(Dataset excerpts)
(* ===== verification/PackageIdentity.v ===== *)
(** * PackageIdentity: the documents of a package

    Models [crates/aros-toolchain/src/package_identity.rs] and the documents that
    [package.rs] writes: the asset's name, the manifest, the SBOM with its date,
    and the escaping of [pretty_json].  serde_json writes a document as text and
    reads a manifest and a tools document: the class [PackageSerde]. *)

From S2P Require Import Prelude Text Digest Publication Ordered StateRes RiscvContract ArchiveTypes ToolchainManifest ProducerInputs.

Inductive PackageFormat := LegacyLlvmV1 | CompilerFamilyV2.
#[global] Instance PackageFormat_eq_dec : EqDecision PackageFormat.
Proof. solve_decision. Defined.
(** [PackageFormat::default_for] *)
Definition default_for (family : CompilerFamily) : PackageFormat :=
  match family with Llvm => LegacyLlvmV1 | Gnu => CompilerFamilyV2 end.

Definition pf_name (p : Profile) : list Z := pr_name (pf_record p).
Definition pf_target_triple (p : Profile) : list Z := pr_target_triple (pf_record p).
Definition pf_cpu (p : Profile) : list Z := pr_cpu (pf_record p).
Definition pf_capabilities (p : Profile) : list (list Z) := pr_capabilities (pf_record p).

(** ** Identities: package_identity.rs *)

(** [compiler_identity] *)
Definition compiler_identity_of (source_lock : SourceLock) (profile : Profile) : res ContractError ArosCompilerIdentity :=
  _ ← refuse (negb (bool_decide (sl_family source_lock = pf_family profile))) (Package FamilyMismatch);
  identity ← match sl_family source_lock with
             | Llvm => Ok (LlvmCompiler (sl_version source_lock))
             | Gnu =>
               binutils ← ok_or (find (fun s => eqb_list (so_component s) (rs "binutils")) (source_components source_lock)) (Package NoBinutils);
               target ← ok_or (pr_target (pf_record profile)) (Package NoTargetContract);
               Ok (GnuCompiler (sl_version source_lock) (so_version binutils) target)
             end;
  _ ← (if bool_decide (sl_family source_lock = Gnu)
       then map_err (fun _ => Package IdentityRefused) (validate_for_target identity (pf_target_triple profile))
       else Ok tt);
  Ok identity.

(** [validate_family_llvm_profile] *)
Definition validate_family_llvm_profile (profile : Profile) : res ContractError unit :=
  let triple := split_on (Z.eqb 45) (pf_target_triple profile) in
  refuse ((len triple <? 3) || existsb (fun c => eqb_list c []) triple || negb (bool_decide (head triple = Some (pf_cpu profile)))
          || negb (bool_decide (last triple = Some (rs "aros")))) (Package FamilyLlvmProfile).

(** [validate_format_family] *)
Definition validate_format_family (family : CompilerFamily) (format : PackageFormat) : res ContractError unit :=
  refuse (bool_decide (format = LegacyLlvmV1) && negb (bool_decide (family = Llvm))) (Package LegacyFormatFamily).

(** [compiler_identity_for_format] *)
Definition compiler_identity_for_format (source_lock : SourceLock) (profile : Profile) (format : PackageFormat) : res ContractError ArosCompilerIdentity :=
  _ ← validate_format_family (sl_family source_lock) format;
  identity ← compiler_identity_of source_lock profile;
  _ ← (if bool_decide (format = CompilerFamilyV2) then
         _ ← map_err (fun _ => Package IdentityRefused) (validate_for_target identity (pf_target_triple profile));
         if bool_decide (sl_family source_lock = Llvm) then validate_family_llvm_profile profile else Ok tt
       else Ok tt);
  Ok identity.

(** [require_recipe_binding] *)
Definition require_recipe_binding (recipe : Recipe) (source_lock : SourceLock) (profile : Profile) (format : PackageFormat) : res ContractError unit :=
  _ ← validate_format_family (sl_family source_lock) format;
  _ ← refuse ((bool_decide (sl_family source_lock = Gnu) || bool_decide (format = CompilerFamilyV2))
              && (negb (bool_decide (sl_sha256 source_lock = rc_source_lock_sha256 recipe))
                  || negb (bool_decide (pf_document_sha256 profile = rc_profiles_sha256 recipe)))) (Package RecipeBinding);
  verify_recipe_patches source_lock recipe.

(** [canonical_asset_name] and [canonical_family_llvm_asset_name] *)
Definition SUPPORTED_HOSTS : list (list Z) := [rs "linux-x86_64"; rs "linux-aarch64"; rs "macos-x86_64"; rs "macos-aarch64"].
Definition FAMILY_HOSTS : list (list Z) := [rs "linux-x86_64"; rs "linux-aarch64"; rs "macos-aarch64"].
Definition LEGACY_PROFILES : list (list Z) := [rs "pc-x86_64"; rs "arm-raspi"; rs "rpi-aarch64"].
Definition canonical_asset_name (llvm_version host target_profile : list Z) : res ContractError (list Z) :=
  let parts := split_on (Z.eqb 46) llvm_version in
  let version_ok := (len parts =? 3) && forallb (fun part => negb (eqb_list part []) && all_digits part) parts in
  _ ← refuse (negb version_ok || negb (bool_decide (host ∈ SUPPORTED_HOSTS))) (Package UnsupportedVersionOrHost);
  _ ← refuse (negb (bool_decide (target_profile ∈ LEGACY_PROFILES))) (Package UnsupportedTargetProfile);
  Ok (rs "aros-toolchain-v1-llvm" ++ llvm_version ++ rs "-" ++ host ++ rs "-" ++ target_profile ++ rs ".tar.xz").
Definition canonical_family_llvm_asset_name (version host target_profile : list Z) : res ContractError (list Z) :=
  _ ← refuse (negb (bool_decide (host ∈ FAMILY_HOSTS))) (Package UnsupportedLlvmHost);
  Ok (rs "aros-toolchain-v2-llvm" ++ version ++ rs "-" ++ host ++ rs "-" ++ target_profile ++ rs ".tar.xz").

(** [asset_name_for_format] *)
Definition asset_name_for_format (source_lock : SourceLock) (profile : Profile) (host : list Z) (format : PackageFormat) : res ContractError (list Z) :=
  identity ← compiler_identity_for_format source_lock profile format;
  match identity with
  | LlvmCompiler version =>
    match format with
    | LegacyLlvmV1 => canonical_asset_name version host (pf_name profile)
    | CompilerFamilyV2 => canonical_family_llvm_asset_name version host (pf_name profile)
    end
  | GnuCompiler gcc_version binutils_version _ =>
    _ ← refuse (negb (bool_decide (host ∈ FAMILY_HOSTS))) (Package UnsupportedGnuHost);
    Ok (rs "aros-toolchain-v2-gcc" ++ gcc_version ++ rs "-binutils" ++ binutils_version ++ rs "-" ++ host ++ rs "-" ++ pf_name profile
        ++ rs ".tar.xz")
  end.

(** ** Documents *)

(** The UTF-16 units of [char::encode_utf16], and [format!("\\u{unit:04x}")]. *)
Definition encode_utf16 (c : Z) : list Z :=
  if c <? 0x10000 then [c] else [0xD800 + Z.shiftr (c - 0x10000) 10; 0xDC00 + Z.land (c - 0x10000) 0x3FF].
Definition escape_unit (unit : Z) : list Z :=
  rs "\u" ++ map (fun k => hex_digit (Z.land (Z.shiftr unit k) 15)) [12; 8; 4; 0].
(** The loop of [pretty_json] over the rendered text. *)
Definition ascii_json (rendered : list Z) : list Z :=
  flat_map (fun c => if c <? 128 then [c] else flat_map escape_unit (encode_utf16 c)) rendered ++ [10].

Class PackageSerde := {
  environment : Type;
  environment_eq_dec :: EqDecision environment;
  environment_value : environment -> Value;
  (** [serde_json::from_slice] *)
  read_manifest : list Z -> option (ArosToolchainManifestRecord environment);
  (** [to_string_pretty] of [to_value] of a manifest, and of a value *)
  show_manifest : ArosToolchainManifest environment -> option (list Z);
  show_value : Value -> option (list Z);
}.

(** [rfc3339] and [civil_from_days] *)
Definition civil_from_days (days : Z) : Z * Z * Z :=
  let days := days + 719468 in
  let era := (if 0 <=? days then days else days - 146096) ÷ 146097 in
  let doe := days - era * 146097 in
  let yoe := (doe - doe ÷ 1460 + doe ÷ 36524 - doe ÷ 146096) ÷ 365 in
  let year := yoe + era * 400 in
  let day_of_year := doe - (365 * yoe + yoe ÷ 4 - yoe ÷ 100) in
  let month_prime := (5 * day_of_year + 2) ÷ 153 in
  let day := day_of_year - (153 * month_prime + 2) ÷ 5 + 1 in
  let month := month_prime + (if month_prime <? 10 then 3 else -9) in
  (year + (if month <=? 2 then 1 else 0), month, day).
(** [{value:0width}] of a number that is not negative *)
Definition pad_dec (width : Z) (value : Z) : list Z := fill (width - len (show_dec value)) 48 ++ show_dec value.
Definition rfc3339 (seconds : Z) : res ContractError (list Z) :=
  _ ← refuse (i64_max <? seconds) (Package TimestampRange);
  let days := seconds / 86400 in
  let time := seconds mod 86400 in
  let '(year, month, day) := civil_from_days days in
  _ ← refuse (negb ((0 <=? year) && (year <=? 9999))) (Package SpdxTimestampRange);
  Ok (pad_dec 4 year ++ rs "-" ++ pad_dec 2 month ++ rs "-" ++ pad_dec 2 day ++ rs "T" ++ pad_dec 2 (time ÷ 3600) ++ rs ":"
      ++ pad_dec 2 (Z.rem time 3600 ÷ 60) ++ rs ":" ++ pad_dec 2 (Z.rem time 60) ++ rs "Z").

Section documents.
Context {S : PackageSerde}.

(** [pretty_json] *)
Definition pretty_json (rendered : option (list Z)) : res ContractError (list Z) :=
  rendered ← ok_or rendered (Package DocumentNotSerialized); Ok (ascii_json rendered).

(** What a package and its verification are asked for. *)
Record package_request := mkPackageRequest {
  rq_release_id : list Z; rq_host : list Z; rq_recipe : Recipe; rq_source_lock : SourceLock; rq_profile : Profile;
  rq_environment : environment; rq_prefixes : list (list Z);
}.

(** [manifest] *)
Definition manifest_schema (format : PackageFormat) : Z :=
  if bool_decide (format = CompilerFamilyV2) then AROS_TOOLCHAIN_MANIFEST_SCHEMA_V2 else AROS_TOOLCHAIN_MANIFEST_SCHEMA.
Definition manifest_of (request : package_request) (format : PackageFormat) (identity : ArosCompilerIdentity) (tree_sha256 : list Z)
    (files : list ArosToolchainManifestEntry) : ArosToolchainManifest environment :=
  let family_v2 := bool_decide (format = CompilerFamilyV2) in
  mkManifest (manifest_schema format) (rq_release_id request) (rq_host request) (pf_name (rq_profile request)) (pf_target_triple (rq_profile request))
    tree_sha256 (if family_v2 then None else Some (sl_version (rq_source_lock request))) (if family_v2 then Some identity else None)
    (rc_sha256 (rq_recipe request)) (rc_source_lock_sha256 (rq_recipe request)) (rc_profiles_sha256 (rq_recipe request))
    (rc_source_commit (rq_recipe request)) (rc_producer_commit (rq_recipe request)) (rc_tools_commit (rq_recipe request))
    (rc_source_date_epoch (rq_recipe request)) (pf_capabilities (rq_profile request)) (rq_environment request) files.
Definition manifest (request : package_request) (format : PackageFormat) (tree_sha256 : list Z) (files : list ArosToolchainManifestEntry)
  : res ContractError (ArosToolchainManifest environment) :=
  identity ← compiler_identity_for_format (rq_source_lock request) (rq_profile request) format;
  let m := manifest_of request format identity tree_sha256 files in
  _ ← map_err (fun _ => Package GeneratedManifestInvalid) (validate_manifest m);
  Ok m.

(** ** The SBOM: [spdx_bytes] *)
Definition spdx_package (id name version location sha256 : list Z) : Value :=
  VObject [(rs "SPDXID", VString id); (rs "name", VString name); (rs "versionInfo", VString version); (rs "downloadLocation", VString location);
           (rs "filesAnalyzed", VBool false);
           (rs "checksums", VArray [VObject [(rs "algorithm", VString (rs "SHA256")); (rs "checksumValue", VString sha256)] ]);
           (rs "licenseConcluded", VString (rs "NOASSERTION")); (rs "licenseDeclared", VString (rs "NOASSERTION"));
           (rs "copyrightText", VString (rs "NOASSERTION"))].
Definition spdx_relationship (left kind right : list Z) : Value :=
  VObject [(rs "spdxElementId", VString left); (rs "relationshipType", VString kind); (rs "relatedSpdxElement", VString right)].
Definition toolchain_id : list Z := rs "SPDXRef-Package-AROSToolchain".
Definition spdx_source (index : nat) (source : Source) : Value * Value :=
  let id := rs "SPDXRef-Source-" ++ show_dec (Z.of_nat index + 1) in
  (spdx_package id (so_component source) (so_version source) (so_url source) (so_sha256 source),
   match so_purpose source with
   | ToolchainComponent => spdx_relationship toolchain_id (rs "GENERATED_FROM") id
   | TargetBuildDependency => spdx_relationship id (rs "BUILD_DEPENDENCY_OF") toolchain_id
   end).
Definition spdx_python (index : nat) (package : HostPythonPackage) : Value * Value :=
  let id := rs "SPDXRef-HostPython-" ++ show_dec (Z.of_nat index + 1) in
  (spdx_package id (py_name package) (py_version package) (py_url package) (py_sha256 package),
   spdx_relationship id (rs "BUILD_DEPENDENCY_OF") toolchain_id).
Definition spdx_document (source_lock : SourceLock) (m : ArosToolchainManifest environment) (created : list Z) : Value :=
  let materials := imap spdx_source (source_components source_lock) ++ imap spdx_python (host_python_packages source_lock) in
  VObject [(rs "spdxVersion", VString (rs "SPDX-2.3")); (rs "dataLicense", VString (rs "CC0-1.0")); (rs "SPDXID", VString (rs "SPDXRef-DOCUMENT"));
           (rs "name", VString (rs "AROS-toolchain-" ++ take 16 (m_tree_sha256 m)));
           (rs "documentNamespace", VString (rs "https://github.com/metaneutrons/aros-toolchains/toolchain/" ++ m_tree_sha256 m));
           (rs "creationInfo", VObject [(rs "created", VString created); (rs "creators", VArray [VString (rs "Tool: aros-toolchain-producer-2")])]);
           (rs "documentDescribes", VArray [VString toolchain_id]);
           (rs "packages", VArray (spdx_package toolchain_id (rs "AROS " ++ m_target_profile m ++ rs " toolchain") (m_release_id m) (rs "NOASSERTION")
                                     (m_tree_sha256 m) :: map fst materials));
           (rs "relationships", VArray (map snd materials))].
Definition spdx_bytes (source_lock : SourceLock) (m : ArosToolchainManifest environment) : res ContractError (list Z) :=
  created ← rfc3339 (m_source_date_epoch m);
  pretty_json (show_value (spdx_document source_lock m created)).
End documents.
(* ===== verification/ExtractionSpecs.v ===== *)
(** * ExtractionSpecs: where extraction writes, and the tree it leaves

    First what every operation of the extracting consumer does to the disk, on
    success and on failure: it stays below the root.  Then [represents], which
    relates the log of a scan to a directory tree: the same paths, and at each the
    node the archive declared.  The consumer keeps it, so that a successful
    extraction leaves exactly the declared tree, and the inventory computed from
    the disk is the one the scan returned. *)

From S2P Require Import Prelude Text Digest Publication Ordered StateRes PayloadPath ArchiveTypes PrefixScan.
From S2P Require Import TarWriter TarReader PayloadTree Packaging ArchiveScan ArchiveSafety Extraction.

Definition is_dir (d : node) (p : rel_path) : Prop := exists kids, node_at d p = Some (Dir kids).

Lemma open_directory_true d p : open_directory d p = true <-> is_dir d p.
Proof.
  unfold open_directory, is_dir. destruct (node_at d p) as [[]|]; split; try done; try (by intros [? [=]]); eauto.
Qed.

» What is required
Please output an exact copy of the lines above, from the opening line of the data down to the line that contains "Definition pf_cpu (p".

» Answer for the task
(* ===== verification/PackageIdentity.v ===== *)
(** * PackageIdentity: the documents of a package

    Models [crates/aros-toolchain/src/package_identity.rs] and the documents that
    [package.rs] writes: the asset's name, the manifest, the SBOM with its date,
    and the escaping of [pretty_json].  serde_json writes a document as text and
    reads a manifest and a tools document: the class [PackageSerde]. *)

From S2P Require Import Prelude Text Digest Publication Ordered StateRes RiscvContract ArchiveTypes ToolchainManifest ProducerInputs.

Inductive PackageFormat := LegacyLlvmV1 | CompilerFamilyV2.
#[global] Instance PackageFormat_eq_dec : EqDecision PackageFormat.
Proof. solve_decision. Defined.
(** [PackageFormat::default_for] *)
Definition default_for (family : CompilerFamily) : PackageFormat :=
  match family with Llvm => LegacyLlvmV1 | Gnu => CompilerFamilyV2 end.

Definition pf_name (p : Profile) : list Z := pr_name (pf_record p).
Definition pf_target_triple (p : Profile) : list Z := pr_target_triple (pf_record p).
Definition pf_cpu (p : Profile) : list Z := pr_cpu (pf_record p).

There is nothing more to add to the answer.